[[ DATA FOR THIS EXERCISE open ]]

(** * picamtracker: the motion analyser

    A shallow embedding of [src/picamtracker/MotionAnalyser.py]: the
    threshold mask over the motion-block grid, the rectangle merger
    ([intersects], [removeIntersections]), the noise filter of [analyse],
    the configuration setters and the debug sink.

    Python integers are [Z], list positions are [nat], the motion vectors
    are 8-bit signed with their wrap-around written out, [sad] is 16-bit
    unsigned.  Numbers that numpy computes in float64 (mean, variance, the
    movement cap) are exact rationals here, with a separate value for nan.
    Exceptions are a result type.  The OpenCV calls are parameters. *)

From Stdlib Require Import ZArith QArith Lia.
From stdpp Require Import base list gmap strings.

Open Scope Z_scope.

(** ** Exceptions *)

Inductive exn := IndexError | IOError | KeyError.

Inductive res (A : Type) : Type :=
  | Ok (a : A)
  | Raise (e : exn).
Arguments Ok {A} a.
Arguments Raise {A} e.

Definition bind {A B : Type} (m : res A) (f : A -> res B) : res B :=
  match m with
  | Ok a => f a
  | Raise e => Raise e
  end.

Notation "x <-- m ;; k" := (bind m (fun x => k))
  (at level 100, m at next level, right associativity).

(** ** Rectangles *)

(** A rectangle [x, y, w, h] in grid-cell units. *)
Record Rect := mkRect { rx : Z; ry : Z; rw : Z; rh : Z }.

Definition area (r : Rect) : Z := rw r * rh r.

Module Merger.

(** [extend = 3] in [intersects]. *)
Definition extend : Z := 3.

(** [xn >= xo and xn+wn <= xo+wo and yn >= yo and yn+hn <= yo+ho] *)
Definition new_in_old (o n : Rect) : bool :=
  (rx o <=? rx n) && (rx n + rw n <=? rx o + rw o) &&
  (ry o <=? ry n) && (ry n + rh n <=? ry o + rh o).

(** [xo > xn and xo+wo <= xn+wn and yo > yn and yo+ho <= yn+hn] *)
Definition old_in_new (o n : Rect) : bool :=
  (rx n <? rx o) && (rx o + rw o <=? rx n + rw n) &&
  (ry n <? ry o) && (ry o + rh o <=? ry n + rh n).

(** The bounds of the new rectangle extended by [extend] on every side and
    clamped to the grid: [(x1nn, y1nn, x2nn, y2nn)]. *)
Definition x1nn (n : Rect) : Z := Z.max (rx n - extend) 0.
Definition y1nn (n : Rect) : Z := Z.max (ry n - extend) 0.
Definition x2nn (cols : Z) (n : Rect) : Z := Z.min (rx n + rw n + extend) cols.
Definition y2nn (rows : Z) (n : Rect) : Z := Z.min (ry n + rh n + extend) rows.

(** The value of [xint and yint] after the partial-intersection test. *)
Definition joins (rows cols : Z) (o n : Rect) : bool :=
  if (x1nn n <? rx o) && (rx o + rw o <=? x2nn cols n) &&
     (y1nn n <? ry o) && (ry o + rh o <=? y2nn rows n)
  then true
  else
    let xmin := Z.min (rx o) (x1nn n) in
    let xmax := Z.max (rx o + rw o) (x2nn cols n) in
    let xint := xmax - xmin <=? rw o + rw n + 2 * extend in
    let ymin := Z.min (ry o) (y1nn n) in
    let ymax := Z.max (ry o + rh o) (y2nn rows n) in
    let yint := ymax - ymin <=? rh o + rh n + 2 * extend in
    xint && yint.

(** The union of the 'original' boxes. *)
Definition union_box (o n : Rect) : Rect :=
  let xmin := Z.min (rx o) (rx n) in
  let xmax := Z.max (rx o + rw o) (rx n + rw n) in
  let ymin := Z.min (ry o) (ry n) in
  let ymax := Z.max (ry o + rh o) (ry n + rh n) in
  mkRect xmin ymin (xmax - xmin) (ymax - ymin).

(** The variables of the loop in [intersects]: the list, which the loop
    mutates while it iterates over it, the counter [i] and the flag
    [append]. *)
Record scan := mkScan {
  sc_rects : list Rect;
  sc_i : nat;
  sc_append : bool
}.

(** How one pass through the loop body ends: [return rects], or on to the
    next element. *)
Inductive flow :=
  | Return (rects : list Rect)
  | Continue (s : scan).

(** [rects.pop(i)]; raises out of range. *)
Definition pop (i : nat) (rects : list Rect) : res (list Rect) :=
  if decide (i < length rects)%nat then Ok (delete i rects) else Raise IndexError.

(** [rects[i] = r]; raises out of range. *)
Definition assign (i : nat) (r : Rect) (rects : list Rect) : res (list Rect) :=
  if decide (i < length rects)%nat then Ok (<[i := r]> rects) else Raise IndexError.

(** The loop body for the element [o = (xo, yo, wo, ho)] just fetched. *)
Definition scan_body (rows cols : Z) (n o : Rect) (s : scan) : res flow :=
  if new_in_old o n then Ok (Return (sc_rects s))
  else if old_in_new o n then
    rects' <-- pop (sc_i s) (sc_rects s) ;;
    Ok (Continue (mkScan rects' (S (sc_i s)) false))
  else if joins rows cols o n then
    rects' <-- assign (sc_i s) (union_box o n) (sc_rects s) ;;
    Ok (Continue (mkScan rects' (S (sc_i s)) false))
  else Ok (Continue (mkScan (sc_rects s) (S (sc_i s)) (sc_append s))).

(** After the loop: [if append: rects.append([xn,yn,wn,hn])]. *)
Definition finish (n : Rect) (s : scan) : list Rect :=
  if sc_append s then sc_rects s ++ [n] else sc_rects s.

(** [for xo,yo,wo,ho in rects: ...]: the list iterator holds a position
    [k] of its own and fetches [rects[k]] from the list as it is at that
    moment; it stops when [k] is past the end.  The list never grows inside
    the loop, so [length rects] passes suffice ([scan_loop_fuel]). *)
Fixpoint scan_loop (fuel : nat) (rows cols : Z) (n : Rect) (k : nat) (s : scan)
  : res (list Rect) :=
  match fuel with
  | O => Ok (finish n s)
  | S fuel' =>
      match sc_rects s !! k with
      | None => Ok (finish n s)
      | Some o =>
          fl <-- scan_body rows cols n o s ;;
          match fl with
          | Return rects => Ok rects
          | Continue s' => scan_loop fuel' rows cols n (S k) s'
          end
      end
  end.

Definition intersects (rows cols : Z) (rects : list Rect) (n : Rect) : res (list Rect) :=
  scan_loop (length rects) rows cols n 0 (mkScan rects 0 true).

[[ DATA FOR THIS EXERCISE closed ]]

Only the lines above from the one with "sc_append : bool" through the one with "(** [for xo,yo,wo,ho" should be duplicated, character for character.

  sc_append : bool
}.

(** How one pass through the loop body ends: [return rects], or on to the
    next element. *)
Inductive flow :=
  | Return (rects : list Rect)
  | Continue (s : scan).

(** [rects.pop(i)]; raises out of range. *)
Definition pop (i : nat) (rects : list Rect) : res (list Rect) :=
  if decide (i < length rects)%nat then Ok (delete i rects) else Raise IndexError.

(** [rects[i] = r]; raises out of range. *)
Definition assign (i : nat) (r : Rect) (rects : list Rect) : res (list Rect) :=
  if decide (i < length rects)%nat then Ok (<[i := r]> rects) else Raise IndexError.

(** The loop body for the element [o = (xo, yo, wo, ho)] just fetched. *)
Definition scan_body (rows cols : Z) (n o : Rect) (s : scan) : res flow :=
  if new_in_old o n then Ok (Return (sc_rects s))
  else if old_in_new o n then
    rects' <-- pop (sc_i s) (sc_rects s) ;;
    Ok (Continue (mkScan rects' (S (sc_i s)) false))
  else if joins rows cols o n then
    rects' <-- assign (sc_i s) (union_box o n) (sc_rects s) ;;
    Ok (Continue (mkScan rects' (S (sc_i s)) false))
  else Ok (Continue (mkScan (sc_rects s) (S (sc_i s)) (sc_append s))).

(** After the loop: [if append: rects.append([xn,yn,wn,hn])]. *)
Definition finish (n : Rect) (s : scan) : list Rect :=
  if sc_append s then sc_rects s ++ [n] else sc_rects s.

(** [for xo,yo,wo,ho in rects: ...]: the list iterator holds a position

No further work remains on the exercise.